--- Goal of the exercise ---
Looking at the data below, report how many lines contain "andb", with no other words.

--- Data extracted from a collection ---
(* ===== verification/BootPagingMap.v ===== *)
(** * paging_map_physical maps what it is asked to

    Built on the loop of [BootPagingThms]: the choice of page sizes, the five
    runs of paging_map_physical, and the theorem that together they map
    exactly the pages of the range, whichever page sizes are used. *)

From stdpp Require Import base tactics list numbers option.
From S2P Require Import Prelude Physmap BootPaging PageWalk BootPagingThms.

#[local] Open Scope Z_scope.

(** Pages that the tables of paging_map_physical_impl may take *)
Definition impl_cost (phys lin len : Z) : nat :=
  let sh := fst (infer_size 2 30 phys (c48 lin) len 0) in
  tables_needed (Z.to_nat ((39 - sh) / 9)) (Z.to_nat (len / 2 ^ sh)) (c48 lin) true.

Fixpoint runs_cost (bounds : list Z) (phys_to_virt : Z) : nat :=
  match bounds with
  | st :: (en :: _) as rest =>
      ((if (st <? en)%Z then impl_cost st (u64 (st + phys_to_virt)) (en - st) else 0) + runs_cost rest phys_to_virt)%nat
  | _ => 0
  end.

Lemma infer_fst n k phys lin len f f' : fst (infer_size n k phys lin len f) = fst (infer_size n k phys lin len f').
Proof. revert k. induction n as [|n IH]; intros k; [done|]. cbn. by destruct (_ && _). Qed.

Lemma c48_eq z : Z.land z 0xFFFFFFFFFFFF = c48 z.
Proof. change 0xFFFFFFFFFFFF with (2 ^ 48 - 1). by rewrite land_low_mask. Qed.

Lemma round_dn_eq x k : 0 ≤ k → 0 ≤ x < 2 ^ 64 → round_dn x k = 2 ^ k * (x / 2 ^ k).
Proof. apply land_neg_pow2. Qed.

Lemma round_up_eq x k :
  0 ≤ k → 0 ≤ x → x + 2 ^ k ≤ 2 ^ 64 → round_up x k = 2 ^ k * ((x + (2 ^ k - 1)) / 2 ^ k).
Proof.
  intros Hk Hx Hlt. assert (0 < 2 ^ k) by (apply Z.pow_pos_nonneg; lia). unfold round_up. rewrite u64_small by lia.
  apply land_neg_pow2; lia.
Qed.

(** Rounding to a multiple of [2^k] *)
Lemma round_dn_bounds x k : 0 ≤ k → 0 ≤ x < 2 ^ 64 → round_dn x k mod 2 ^ k = 0 ∧ 0 ≤ round_dn x k ∧ x - 2 ^ k < round_dn x k ≤ x.
Proof.
  intros Hk Hx. assert (0 < 2 ^ k) by (apply Z.pow_pos_nonneg; lia). rewrite round_dn_eq by done.
  rewrite Z.mul_comm, Z.mod_mul by lia. pose proof (Z.div_mod x (2 ^ k)). pose proof (Z.mod_pos_bound x (2 ^ k)).
  pose proof (Z.div_pos x (2 ^ k)). nia.
Qed.

Lemma round_up_bounds x k :
  0 ≤ k → 0 ≤ x → x + 2 ^ k ≤ 2 ^ 64 → round_up x k mod 2 ^ k = 0 ∧ x ≤ round_up x k < x + 2 ^ k.
Proof.
  intros Hk Hx Hlt. assert (0 < 2 ^ k) by (apply Z.pow_pos_nonneg; lia). rewrite round_up_eq by done.
  rewrite Z.mul_comm, Z.mod_mul by lia. pose proof (Z.div_mod (x + (2 ^ k - 1)) (2 ^ k)).
  pose proof (Z.mod_pos_bound (x + (2 ^ k - 1)) (2 ^ k)). lia.
Qed.

(** Rounding up does not pass a multiple. *)
Lemma multiple_step x y k : 0 ≤ k → x mod 2 ^ k = 0 → y mod 2 ^ k = 0 → x < y + 2 ^ k → x ≤ y.
Proof.
  intros Hk Hx Hy Hlt. assert (0 < 2 ^ k) by (apply Z.pow_pos_nonneg; lia). 
  pose proof (Z.div_mod x (2 ^ k) ltac:(lia)) as Ex. pose proof (Z.div_mod y (2 ^ k) ltac:(lia)) as Ey.
  rewrite Hx, Z.add_0_r in Ex. rewrite Hy, Z.add_0_r in Ey. rewrite Ex, Ey in *.
  assert (x / 2 ^ k < y / 2 ^ k + 1) by (apply (Z.mul_lt_mono_pos_l (2 ^ k)); lia). apply Z.mul_le_mono_nonneg_l; lia.
Qed.

Section thms.
Context {S : Type} `{PageSourceLaws S}.
Implicit Types s : paging S.

(** In [s'] every address from [lo] to [hi] is translated to that far from
    [phys], with [flags]; everything else is translated as in [s]. *)
Definition maps_to (flags lo hi phys : Z) (s s' : paging S) : Prop :=
  root_page_dir s' = root_page_dir s ∧ messages s' = messages s ∧
  ∀ va, if (lo <=? c48 va) && (c48 va <? hi)
    then ∃ d e, leaf s' va = Some (d, e) ∧ phys_of d e va = phys + (c48 va - lo) ∧ flags_of e = flags_of flags
    else leaf s' va = leaf s va.

Lemma maps_to_nothing flags lo phys s : maps_to flags lo lo phys s s.
Proof. split; [done|]. split; [done|]. intros va. destruct (Z.leb_spec lo (c48 va)), (Z.ltb_spec (c48 va) lo); try done. lia. Qed.

Lemma maps_to_trans flags lo mid hi phys s1 s2 s3 :
  lo ≤ mid ≤ hi → maps_to flags lo mid phys s1 s2 → maps_to flags mid hi (phys + (mid - lo)) s2 s3 →
  maps_to flags lo hi phys s1 s3.
Proof.
  intros Hlh (R1 & M1 & L1) (R2 & M2 & L2). split; [congruence|]. split; [congruence|].
  intros va. specialize (L1 va). specialize (L2 va).
  destruct (Z.leb_spec lo (c48 va)), (Z.ltb_spec (c48 va) mid), (Z.leb_spec mid (c48 va)), (Z.ltb_spec (c48 va) hi);
    cbn [andb] in *; try lia; try congruence.
  - destruct L1 as (d & e & El & Ep & Ef). exists d, e. split_and!; [congruence|done..].
  - destruct L2 as (d & e & El & Ep & Ef). exists d, e. split_and!; [congruence|lia|done].
Qed.

Lemma maps_to_opened flags lo hi phys s s' va D :
  maps_to flags lo hi phys s s' → ¬ (lo ≤ c48 va < hi) → opened s va D → opened s' va D.
Proof.
  intros (_ & _ & L) Hn Hop d e He. change (leaf s' va = Some (d, e)) in He. apply (Hop d e). change (leaf s va = Some (d, e)).
  specialize (L va). destruct (Z.leb_spec lo (c48 va)), (Z.ltb_spec (c48 va) hi); cbn [andb] in L; try lia; congruence.
Qed.

Lemma mapped_maps_to D flags fl lo hi phys s s' :
  (1 ≤ D ≤ 3)%nat → flags_at D flags fl → addr_of flags = 0 → lo mod 2 ^ shift_of D = 0 → phys mod 2 ^ shift_of D = 0 →
  0 ≤ phys → phys + (hi - lo) ≤ 2 ^ 40 → mapped D fl lo hi phys s s' → maps_to flags lo hi phys s s'.
Proof.
  intros HD Hf Ha Hlo Hph Hp0 Hphi (R & Mm & L). split; [done|]. split; [done|]. intros va. specialize (L va).
  pose proof (shift_range D ltac:(lia)) as Hsh. assert (0 < 2 ^ shift_of D) as Hpos by (apply Z.pow_pos_nonneg; lia).
  destruct (Z.leb_spec lo (c48 va)), (Z.ltb_spec (c48 va) hi); cbn [andb] in *; try done.
  eexists D, _. split; [exact L|]. set (q := 2 ^ shift_of D) in *.
  pose proof (Z.div_mod (c48 va - lo) q ltac:(lia)) as Hdm. pose proof (Z.mod_pos_bound (c48 va - lo) q ltac:(lia)) as Hmb.
  assert (0 ≤ (c48 va - lo) / q) by (apply Z.div_pos; lia).
  destruct (leaf_phys D flags fl (phys + (c48 va - lo) / q * q) va) as [Ep Ef]; try done; [|nia|].
  { fold q. by rewrite Z.mod_add by lia. }
  split; [|exact Ef]. rewrite Ep. fold q.
  assert (va mod q = (c48 va - lo) mod q) as ->; [|lia].
  rewrite <- Zminus_mod_idemp_r, Hlo, Z.sub_0_r. unfold c48, q.
  replace (2 ^ 48) with (2 ^ shift_of D * 2 ^ (48 - shift_of D)) by (rewrite <- Z.pow_add_r by lia; f_equal; lia).
  rewrite Z.rem_mul_r by lia. rewrite (Z.mul_comm (2 ^ shift_of D) (_ mod _)), Z.mod_add by lia. by rewrite Z.mod_mod by lia.
Qed.

Lemma map_physical_impl_spec phys lin len flags n s :
  paging_ok s → 0 ≤ phys → phys + len ≤ 2 ^ 40 → 0 ≤ len → c48 lin + len ≤ 2 ^ 48 →
  phys mod 4096 = 0 → c48 lin mod 4096 = 0 → len mod 4096 = 0 →
  addr_of flags = 0 → present flags = true →
  can_give (impl_cost phys lin len + n) (source s) →
  (∀ x, c48 lin ≤ c48 x < c48 lin + len → opened s x 3) →
  ∃ s', paging_map_physical_impl phys lin len flags s = Done (tt, s')
    ∧ paging_ok s' ∧ can_give n (source s') ∧ maps_to flags (c48 lin) (c48 lin + len) phys s s'.
Proof.
  intros Hok Hp0 Hphi Hlen Hhi Hpa Hla Hna Hfa Hfp Hg Hop.
  assert (0 ≤ c48 lin < 2 ^ 48) as Hc by (apply Z.mod_pos_bound; lia).
  destruct (infer_size_spec phys (c48 lin) len flags) as (D & fl & Ei & HD & Hfl & Hpm & Hlm & Hnm); try done; try lia.
  pose proof (shift_range D ltac:(lia)) as Hsh. assert (0 < 2 ^ shift_of D) as Hpos by (apply Z.pow_pos_nonneg; lia).
  unfold impl_cost in Hg. rewrite (infer_fst 2 30 _ _ _ 0 flags), Ei in Hg. cbn [fst] in Hg.
  replace (Z.to_nat ((39 - shift_of D) / 9)) with D in Hg
    by (unfold shift_of; replace (39 - (39 - 9 * Z.of_nat D)) with (Z.of_nat D * 9) by ring; rewrite Z.div_mul by lia; lia).
  unfold paging_map_physical_impl. rewrite c48_eq. change (Z.land flags PTE_ADDR) with (addr_of flags). rewrite Hfa.
  unfold pg_assert. run. rewrite Ei. run. unfold low_bits. rewrite !land_low_mask, Hpm, Hlm by lia. cbn [Z.eqb]. run.
  rewrite !Z.sub_0_r, !Z.add_0_r. rewrite !(u64_small (c48 lin)), (u64_small phys), (u64_small len) by lia.
  assert (round_up len (shift_of D) = len) as ->.
  { assert (2 ^ shift_of D ≤ 2 ^ 39) by (apply Z.pow_le_mono_r; lia).
    destruct (round_up_bounds len (shift_of D)) as [Hr1 Hr2]; [lia|lia|lia|].
    pose proof (multiple_step (round_up len (shift_of D)) len (shift_of D)). lia. }
  rewrite u64_small by lia. replace (c48 lin + len - c48 lin) with len by ring.
  assert (Z.of_nat (Z.to_nat (len / 2 ^ shift_of D)) * 2 ^ shift_of D = len) as Hpages.
  { rewrite Z2Nat.id by (apply Z.div_pos; lia). pose proof (Z.div_mod len (2 ^ shift_of D) ltac:(lia)). lia. }
  destruct (physical_loop_spec D fl (Z.to_nat (len / 2 ^ shift_of D)) (c48 lin) phys None n s) as (s' & E & Hok' & Hg' & Hm);
    rewrite ?Hpages; try done; try lia.
  - intros p. by eapply leaf_flags.
  - intros x Hx d e He. specialize (Hop x Hx d e He). lia.
  - exists s'. split_and!; try done. eapply mapped_maps_to; try done; [lia|]. by rewrite Hpages in Hm.
Qed.

(** Boundaries of runs: ascending multiples of the page size, up to [last] *)
Fixpoint ascending (st : Z) (l : list Z) (last : Z) : Prop :=
  match l with
  | [] => st = last
  | en :: l => st ≤ en ∧ en mod 4096 = 0 ∧ ascending en l last
  end.

Lemma ascending_le st l last : ascending st l last → st ≤ last.
Proof. revert st. induction l as [|en l IH]; intros st; cbn; [lia|]. intros (? & _ & ?%IH). lia. Qed.

(** The virtual address of the physical address [b] *)
Lemma virt_of phys lin b :
  0 ≤ c48 lin + (b - phys) < 2 ^ 48 → c48 (u64 (b + u64 (lin - phys))) = c48 lin + (b - phys).
Proof.
  intros Hr. unfold c48, u64. rewrite Zplus_mod_idemp_r.
  replace (2 ^ 64) with (2 ^ 48 * 2 ^ 16) by lia. rewrite Z.rem_mul_r by lia.
  rewrite Z.mul_comm, Z.mod_add, Z.mod_mod by lia.
  replace (b + (lin - phys)) with (lin + (b - phys)) by ring. rewrite <- Zplus_mod_idemp_l.
  by rewrite Z.mod_small by done.
Qed.

Lemma map_runs_spec phys lin flags n l st last s :
  let V b := c48 lin + (b - phys) in
  paging_ok s → ascending st l last → st mod 4096 = 0 → 0 ≤ st → last ≤ 2 ^ 40 → 0 ≤ V st → V last ≤ 2 ^ 48 →
  V st mod 4096 = 0 → addr_of flags = 0 → present flags = true →
  can_give (runs_cost (st :: l) (u64 (lin - phys)) + n) (source s) →
  (∀ x, V st ≤ c48 x < V last → opened s x 3) →
  ∃ s', map_runs (st :: l) (u64 (lin - phys)) flags s = Done (tt, s')
    ∧ paging_ok s' ∧ can_give n (source s') ∧ maps_to flags (V st) (V last) st s s'.
Proof.
  intros V. revert st s. induction l as [|en l IH]; intros st s Hok Hasc Hst Hst0 Hlast HV0 HVl HVa Hfa Hfp Hg Hop.
  { cbn in Hasc. subst. exists s. split_and!; try done. apply maps_to_nothing. }
  destruct Hasc as (Hle & Hen & Hasc). pose proof (ascending_le _ _ _ Hasc) as Hel.
  cbn [runs_cost] in Hg. rewrite <- Nat.add_assoc in Hg. set (rest := (runs_cost (en :: l) (u64 (lin - phys)) + n)%nat) in *.
  cbn [map_runs]. rewrite s64_small by lia. rewrite (u64_small (en - st)) by lia.
  assert (V en mod 4096 = 0) as HVe.
  { replace (V en) with (V st + (en - st)) by (unfold V; ring). rewrite Z.add_mod, HVa, Zminus_mod, Hst, Hen by lia. done. }
  assert (∃ s1, (if 0 <? en - st then paging_map_physical_impl st (u64 (st + u64 (lin - phys))) (en - st) flags else mret tt) s
            = Done (tt, s1) ∧ paging_ok s1 ∧ can_give rest (source s1) ∧ maps_to flags (V st) (V en) st s s1) as (s1 & E1 & Hok1 & Hg1 & Hm1).
  { destruct (Z.ltb_spec 0 (en - st)), (Z.ltb_spec st en); try lia.
    - assert (c48 (u64 (st + u64 (lin - phys))) = V st) as Ev by (apply virt_of; unfold V in *; lia).
      destruct (map_physical_impl_spec st (u64 (st + u64 (lin - phys))) (en - st) flags rest s) as (s1 & E1 & ? & ? & Hm);
        rewrite ?Ev; try done; try (unfold V in *; lia).
      + rewrite Zminus_mod, Hst, Hen by lia. done.
      + intros x Hx. apply Hop. unfold V in *. lia.
      + exists s1. split_and!; try done. rewrite Ev in Hm. by replace (V en) with (V st + (en - st)) by (unfold V; ring).
    - assert (en = st) as -> by lia. exists s. split_and!; try done. apply maps_to_nothing. }
  rewrite (bind_done _ _ _ _ _ E1).
  destruct (IH en s1) as (s' & E2 & Hok2 & Hg2 & Hm2); try done; try (unfold V in *; lia).
  { intros x Hx. eapply maps_to_opened; [exact Hm1|lia|]. apply Hop. unfold V in *. lia. }
  exists s'. split_and!; try done. eapply maps_to_trans; [|exact Hm1|]; [unfold V in *; lia|].
  by replace (st + (V en - V st)) with en by (unfold V; ring).
Qed.

(** The boundaries of paging_map_physical are ascending multiples of 4096. *)
Lemma map_boundaries_spec phys lin len :
  0 ≤ phys → 0 ≤ len → phys + len ≤ 2 ^ 40 →
  ∃ l, map_boundaries phys lin len = round_dn phys 12 :: l ∧ ascending (round_dn phys 12) l (round_up (phys + len) 12).
Proof.
  intros Hp Hl Hhi. unfold map_boundaries. rewrite (u64_small (phys + len)) by lia.
  set (A := round_dn phys 12). set (F := round_up (phys + len) 12).
  destruct (round_dn_bounds phys 12) as (HAm & HA0 & HA); [lia..|]. fold A in HAm, HA0, HA. change (2 ^ 12) with 4096 in *.
  destruct (round_up_bounds (phys + len) 12) as (HFm & HF); [lia..|]. fold F in HFm, HF. change (2 ^ 12) with 4096 in *.
  destruct (round_up_bounds A 21) as (HXm & HX); [lia..|]. destruct (round_dn_bounds F 21) as (HYm & HY0 & HY); [lia..|].
  set (X := round_up A 21) in *. set (Y := round_dn F 21) in *.
  destruct (round_up_bounds X 30) as (HXm' & HX'); [lia..|]. destruct (round_dn_bounds Y 30) as (HYm' & HY0' & HY'); [lia..|].
  set (X' := round_up X 30) in *. set (Y' := round_dn Y 30) in *.
  assert (∀ z, z mod 2 ^ 21 = 0 → z mod 4096 = 0) as H21 by (intros z; apply (mod_mod_pow2 z 12 21); lia).
  assert (∀ z, z mod 2 ^ 30 = 0 → z mod 4096 = 0) as H30 by (intros z; apply (mod_mod_pow2 z 12 30); lia).
  assert (∀ z, low_bits z 21 = low_bits z 30 mod 2 ^ 21) as Hlow.
  { intros z. unfold low_bits. rewrite !land_low_mask by lia. change (2 ^ 30) with (2 ^ 21 * 2 ^ 9).
    rewrite Z.rem_mul_r by lia. rewrite (Z.mul_comm (2 ^ 21)), Z.mod_add, Z.mod_mod by lia. done. }
  assert (low_bits phys 30 = low_bits lin 30 → low_bits phys 21 = low_bits lin 21) as Hlow' by (intros E; by rewrite !Hlow, E).
  assert (A ≤ F) as HAF by lia.
  destruct (Z.ltb_spec X Y), (Z.ltb_spec X' Y'), (Z.eqb_spec (low_bits phys 21) (low_bits lin 21)),
    (Z.eqb_spec (low_bits phys 30) (low_bits lin 30)); cbn [andb]; try tauto; try lia.
  all: eexists; split; [reflexivity|]; cbn [ascending]; split_and!; try done; try lia; auto.
Qed.

End thms.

--- Reply to the exercise ---
4